Plato
428–348 BC · Ancient Greek
The senses show us shadows on a cave wall; true knowledge requires the mind to ascend beyond what can be seen or touched.
Plato gives the senses their most dramatic demotion. In the Republic's divided line, the visible world stands to the intelligible world as shadow stands to substance. Sensible things are particular, changing, and perishable; the Forms are universal, changeless, and eternal. Sense perception cannot yield knowledge (episteme) because its objects lack stability. At best it produces opinion (doxa). The cave allegory drives the point home: prisoners chained facing the wall see only flickering shadows cast by firelight and take these for real things. To know, one must turn around, climb out, and behold the sun, which is the Good.

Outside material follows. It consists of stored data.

(* ===== verification/Machine.v ===== *)
(** * The machine as a transition system

    The reachable states of [Thread]: an event is the next step of an
    unfinished call, a new call by a thread that keeps the rules of the
    interface, a round of the idle thread, a timer interrupt, or a [sema_up]
    by an interrupt handler.  [enabled] states the rules: locks are released
    by their holders and not acquired twice, conditions are used with the lock
    held, semaphores do not count beyond [UINT_MAX]. *)
From S2P Require Import Prelude Thread Synch.

(** The function an operation applies. *)
Ltac head_of t := match t with ?f _ => head_of f | _ => t end.

(** ** Events *)

Inductive event :=
  | E_run
  | E_call (c : call)
  | E_idle
  | E_tick
  | E_intr_up (s : Z).

#[export] Instance call_eq_dec : EqDecision call.
Proof. solve_decision. Defined.
#[export] Instance event_eq_dec : EqDecision event.
Proof. solve_decision. Defined.

Definition run_event (e : event) : M machine unit :=
  match e with
  | E_run => run_frame
  | E_call c => run_call c
  | E_idle => idle_step
  | E_tick => intr_handler timer_interrupt
  | E_intr_up s => intr_handler (sema_up s ;; mret false)
  end.

Definition sema_exists (m : machine) (s : Z) : bool :=
  bool_decide (is_Some (semas m !! s) ∧ holders m !! s = None).
Definition holds (m : machine) (l : Z) : bool := bool_decide (holders m !! l = Some (running m)).
Definition lock_exists (m : machine) (l : Z) : bool := bool_decide (is_Some (holders m !! l)).
Definition cond_exists (m : machine) (c : Z) : bool := bool_decide (is_Some (conds m !! c)).
Definition room (m : machine) (s : Z) : bool :=
  match semas m !! s with Some x => value x <? 2 ^ 32 - 1 | None => false end.

(** The storage of a semaphore that is not in use. *)
Definition unused (m : machine) (w : Z) : bool :=
  not_null w && bool_decide (holders m !! w = None) &&
  match semas m !! w with Some x => bool_decide (waiters x = []) | None => true end.

Definition allowed (m : machine) (c : call) : bool :=
  match c with
  | C_sema_down s | C_sema_try_down s => sema_exists m s
  | C_sema_up s => sema_exists m s && room m s
  | C_lock_acquire l | C_lock_try_acquire l => lock_exists m l && negb (holds m l)
  | C_lock_release l => holds m l
  | C_cond_wait c l w => holds m l && cond_exists m c && unused m w
  | C_cond_signal c l | C_cond_broadcast c l => holds m l && cond_exists m c
  | C_yield | C_exit => true
  end.

Definition running_frames (m : machine) : list frame := from_option frames [] (threads m !! running m).

Definition enabled (m : machine) (e : event) : bool :=
  match e with
  | E_run =>
      match running_frames m with
      | [] => false
      | F_sema_up s :: _ => room m s
      | _ => true
      end
  | E_call c =>
      negb (running m =? idle_thread m) && bool_decide (running_frames m = []) && allowed m c
  | E_idle => running m =? idle_thread m
  | E_tick => true
  | E_intr_up s => sema_exists m s && room m s
  end.

Inductive step : machine → machine → Prop :=
  | step_event e m m' : enabled m e = true → run_event e m = Ok (tt, m') → step m m'.

(** The machine when the threads [others] have been created beside the initial
    thread and the idle thread, with semaphores of the values [vals], the
    locks [ls] and the conditions [cs]. *)
Definition boot_thread (n : Z) (st : thread_status) : thread := mk_thread n st 31 false [].
Definition boot (main idle : Z) (others : list Z) (vals : gmap Z Z) (ls cs : gset Z) : machine :=
  mk_machine
    (<[main := boot_thread 1 THREAD_RUNNING]> (<[idle := boot_thread 2 THREAD_BLOCKED]>
      (gset_to_gmap (boot_thread 3 THREAD_READY) (list_to_set others))))
    others (main :: idle :: others) idle main main 0 (0, 0, 0, 0) true false
    (((λ v, mk_semaphore v []) <$> vals) ∪ gset_to_gmap (mk_semaphore 1 []) ls)
    (gset_to_gmap NULL ls) (gset_to_gmap [] cs).

Definition boot_ok (main idle : Z) (others : list Z) (vals : gmap Z Z) (ls cs : gset Z) : Prop :=
  NoDup (NULL :: main :: idle :: others) ∧
  (∀ s v, vals !! s = Some v → 0 ≤ v < 2 ^ 32 ∧ s ∉ ls ∧ s ≠ NULL) ∧
  NULL ∉ ls ∧ NULL ∉ cs.

(** ** The invariant of the reachable states *)

Lemma boot_lookup main idle others vals ls cs a t :
  boot_ok main idle others vals ls cs →
  threads (boot main idle others vals ls cs) !! a = Some t ↔
  a = main ∧ t = boot_thread 1 THREAD_RUNNING ∨ a = idle ∧ t = boot_thread 2 THREAD_BLOCKED ∨
  a ∈ others ∧ t = boot_thread 3 THREAD_READY.
Proof.
  intros [Hn _]. cbn. rewrite !lookup_insert_Some, lookup_gset_to_gmap_Some, elem_of_list_to_set.
  rewrite !NoDup_cons in Hn. set_solver.
Qed.

Lemma boot_sema main idle others vals ls cs s x :
  boot_ok main idle others vals ls cs →
  semas (boot main idle others vals ls cs) !! s = Some x →
  waiters x = [] ∧ 0 ≤ value x < 2 ^ 32.
Proof.
  intros (_ & Hv & _). cbn. rewrite lookup_union_Some_raw, lookup_fmap, lookup_gset_to_gmap_Some.
  intros [H|[_ [_ <-]]]; [|split; [done|cbn; lia]].
  destruct (vals !! s) as [v|] eqn:E; [|done]. injection H as <-. split; [done|by apply (Hv s v)].
Qed.
(* ===== verification/MmAlloc.v ===== *)
(** * The user-level allocator ([hw-memory/mm_alloc/mm_alloc.c])

    The heap is the memory between the initial program break and the present
    one, byte by byte: block headers live in it beside the data, so that a
    [memset] that goes too far is seen to destroy headers.  The program is a
    64-bit one; a header takes [NODE] = 32 bytes.  An access outside the heap
    is a [BadAccess].

    [sbrk] grows the heap by zeroed bytes until [limit] is reached; it fails
    with [(void * ) -1]. *)
From S2P Require Import Prelude Bytes.

Record heap := mk_heap {
  base : Z;
  limit : Z;
  ram : list Z;
  mem_head : Z;
  mem_tail : Z
}.

Definition set_ram (r : list Z) (h : heap) : heap := mk_heap (base h) (limit h) r (mem_head h) (mem_tail h).
Definition set_head (p : Z) (h : heap) : heap := mk_heap (base h) (limit h) (ram h) p (mem_tail h).
Definition set_tail (p : Z) (h : heap) : heap := mk_heap (base h) (limit h) (ram h) (mem_head h) p.

(** ** Words of memory *)

Fixpoint le (n : nat) (w : Z) : list Z :=
  match n with O => [] | S n => w mod 256 :: le n (w / 256) end.
Fixpoint of_le (l : list Z) : Z :=
  match l with [] => 0 | b :: l => b + 256 * of_le l end.

Definition load_bytes (a n : Z) : M heap (list Z) :=
  h ← gets id; mem_read (ram h) (a - base h) n.
Definition store_bytes (a : Z) (d : list Z) : M heap unit :=
  h ← gets id; r ← mem_write (ram h) (a - base h) d; modify (set_ram r).

Definition load (n : nat) (a : Z) : M heap Z := d ← load_bytes a (Z.of_nat n); mret (of_le d).
Definition store (n : nat) (a w : Z) : M heap unit := store_bytes a (le n w).

(** [memset] and [memcpy] of the C library. *)
Definition memset (a v n : Z) : M heap unit :=
  if n =? 0 then mret tt else store_bytes a (replicate (Z.to_nat n) v).
Definition memcpy (dst src n : Z) : M heap unit :=
  if n =? 0 then mret tt else d ← load_bytes src n; store_bytes dst d.

Definition FAILED : Z := 2 ^ 64 - 1.

Definition sbrk (increment : Z) : M heap Z :=
  h ← gets id;
  let n := len (ram h) + signed 64 increment in
  if (0 <=? n) && (base h + n <=? limit h) then
    modify (set_ram (take (Z.to_nat n) (ram h) ++ replicate (Z.to_nat n - length (ram h)) 0)) ;;
    mret (base h + len (ram h))
  else mret FAILED.

(** ** struct memory_block_node *)

Definition NODE : Z := 32.

Definition get_prev (p : Z) : M heap Z := load 8 p.
Definition get_next (p : Z) : M heap Z := load 8 (p + 8).
Definition get_free (p : Z) : M heap bool := b ← load 1 (p + 16); mret (b =? 1).
Definition get_size (p : Z) : M heap Z := load 4 (p + 20).
Definition get_allocated (p : Z) : M heap Z := load 8 (p + 24).
Definition set_prev (p v : Z) : M heap unit := store 8 p v.
Definition set_next (p v : Z) : M heap unit := store 8 (p + 8) v.
Definition set_free (p : Z) (v : bool) : M heap unit := store 1 (p + 16) (Z.b2z v).
Definition set_size (p v : Z) : M heap unit := store 4 (p + 20) v.
Definition set_allocated (p v : Z) : M heap unit := store 8 (p + 24) v.

(** ** Operations *)

(** Lines 50 to 69: [curr] is split and its first part is handed out. *)
Definition split_block (curr size : Z) : M heap Z :=
  old_size ← get_size curr;
  set_size curr size ;;
  set_free curr false ;;
  a ← get_allocated curr; n ← get_size curr;
  let new_block := wrap64 (a + n) in
  old_next ← get_next curr;
  set_prev new_block curr ;;
  set_next new_block old_next ;;
  when (negb (old_next =? NULL)) (set_prev old_next new_block) ;;
  set_next curr new_block ;;
  set_size new_block (old_size - NODE - size) ;;
  set_free new_block true ;;
  set_allocated new_block (new_block + NODE * NODE) ;;
  b ← get_allocated new_block; m ← get_size new_block;
  memset b 0 m ;;
  get_allocated curr.

(** The search for a free block: [None] when the list is exhausted. *)
Fixpoint find_block (fuel : nat) (curr size : Z) : M heap (option Z) :=
  match fuel with
  | O => throw OutOfFuel
  | S fuel =>
      if curr =? NULL then mret None else
      n ← get_size curr;
      f ← ((if size <=? n then get_free curr else mret false) : M heap bool);
      if (f : bool) then
        n ← get_size curr;
        if 1 + size + NODE <=? n then a ← split_block curr size; mret (Some a)
        else a ← get_allocated curr; mret (Some a)
      else
        next ← get_next curr; find_block fuel next size
  end.

(** Lines 24 to 38: the first block. *)
Definition first_block (size : Z) : M heap Z :=
  p ← sbrk NODE;
  modify (set_head p) ;;
  if p =? FAILED then mret NULL else
  set_prev p NULL ;;
  set_free p false ;;
  set_next p NULL ;;
  set_size p size ;;
  a ← sbrk size;
  set_allocated p a ;;
  a ← get_allocated p;
  if a =? FAILED then mret NULL else
  modify (set_tail p) ;;
  memset a 0 size ;;
  get_allocated p.

(** Lines 78 to 91: a block after the last one. *)
Definition new_block (size : Z) : M heap Z :=
  p ← sbrk NODE;
  if p =? FAILED then mret NULL else
  tail ← gets mem_tail;
  set_prev p tail ;;
  set_next tail p ;;
  set_next p NULL ;;
  set_size p size ;;
  set_free p false ;;
  a ← sbrk size;
  set_allocated p a ;;
  a ← get_allocated p;
  if a =? FAILED then mret NULL else
  memset a 0 size ;;
  modify (set_tail p) ;;
  get_allocated p.

(** Every block has a header, so a list has no more blocks than the heap has
    bytes. *)
Definition list_fuel : M heap nat := gets (λ h, S (length (ram h))).

Definition mm_malloc (size : Z) : M heap Z :=
  if size =? 0 then mret NULL else
  head ← gets mem_head;
  if head =? NULL then first_block size else
  if 4294967295 <=? size then mret NULL else
  fuel ← list_fuel;
  r ← find_block fuel head size;
  match r with
  | Some a => mret a
  | None => new_block size
  end.

(** Lines 136 to 156: the block [curr] is freed and merged with its
    neighbours; the result is the block that contains it now. *)
Definition merge_left (curr : Z) : M heap Z :=
  prev ← get_prev curr;
  f ← ((if prev =? NULL then mret false else get_free prev) : M heap bool);
  if (f : bool) then
    n ← get_size prev; m ← get_size curr;
    set_size prev (n + (NODE + m)) ;;
    next ← get_next curr;
    set_next prev next ;;
    when (negb (next =? NULL)) (set_prev next prev) ;;
    a ← get_allocated prev; n ← get_size prev;
    memset a 0 n ;;
    mret prev
  else mret curr.

Definition merge_right (curr : Z) : M heap unit :=
  next ← get_next curr;
  f ← ((if next =? NULL then mret false else get_free next) : M heap bool);
  if (f : bool) then
    n ← get_size curr; m ← get_size next;
    set_size curr (n + (NODE + m)) ;;
    next2 ← get_next next;
    when (negb (next2 =? NULL)) (set_prev next2 curr) ;;
    set_next curr next2 ;;
    a ← get_allocated curr; n ← get_size curr;
    memset a 0 n
  else mret tt.

Definition free_block (curr : Z) : M heap Z :=
  set_free curr true ;;
  a ← get_allocated curr; n ← get_size curr;
  memset a 0 n ;;
  curr ← merge_left curr;
  merge_right curr ;;
  mret curr.

Fixpoint free_loop (fuel : nat) (curr ptr : Z) : M heap unit :=
  match fuel with
  | O => throw OutOfFuel
  | S fuel =>
      if curr =? NULL then mret tt else
      a ← get_allocated curr;
      curr ← ((if a =? ptr then free_block curr else mret curr) : M heap Z);
      next ← get_next curr;
      free_loop fuel next ptr
  end.

Definition mm_free (ptr : Z) : M heap unit :=
  if ptr =? NULL then mret tt else
  head ← gets mem_head; fuel ← list_fuel; free_loop fuel head ptr.

Fixpoint find_allocated (fuel : nat) (curr ptr : Z) : M heap Z :=
  match fuel with
  | O => throw OutOfFuel
  | S fuel =>
      if curr =? NULL then mret NULL else
      a ← get_allocated curr;
      if a =? ptr then mret curr else
      next ← get_next curr; find_allocated fuel next ptr
  end.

In the Theaetetus, Plato explicitly examines and rejects the thesis that knowledge is sense perception. Perception varies from person to person, is relative to conditions, and cannot grasp general truths. The mind must go beyond what the senses deliver. It must grasp being, identity, difference, and number, and these are the work of the soul itself, not of the eyes or ears. Plato does not deny that sensation exists. He denies that it gives us anything worthy of the name "knowledge."
"The soul is like an eye: when resting upon that on which truth and being shine, the soul perceives and understands, and is radiant with intelligence."
"Allegiance to perceptions makes knowledge impossible."
Plato's suspicion of the senses echoes through the tradition. Descartes will revive the concern with deception, and every rationalist will rank intellectual insight above sensory evidence. Aristotle, by contrast, makes the senses the starting point of all knowledge.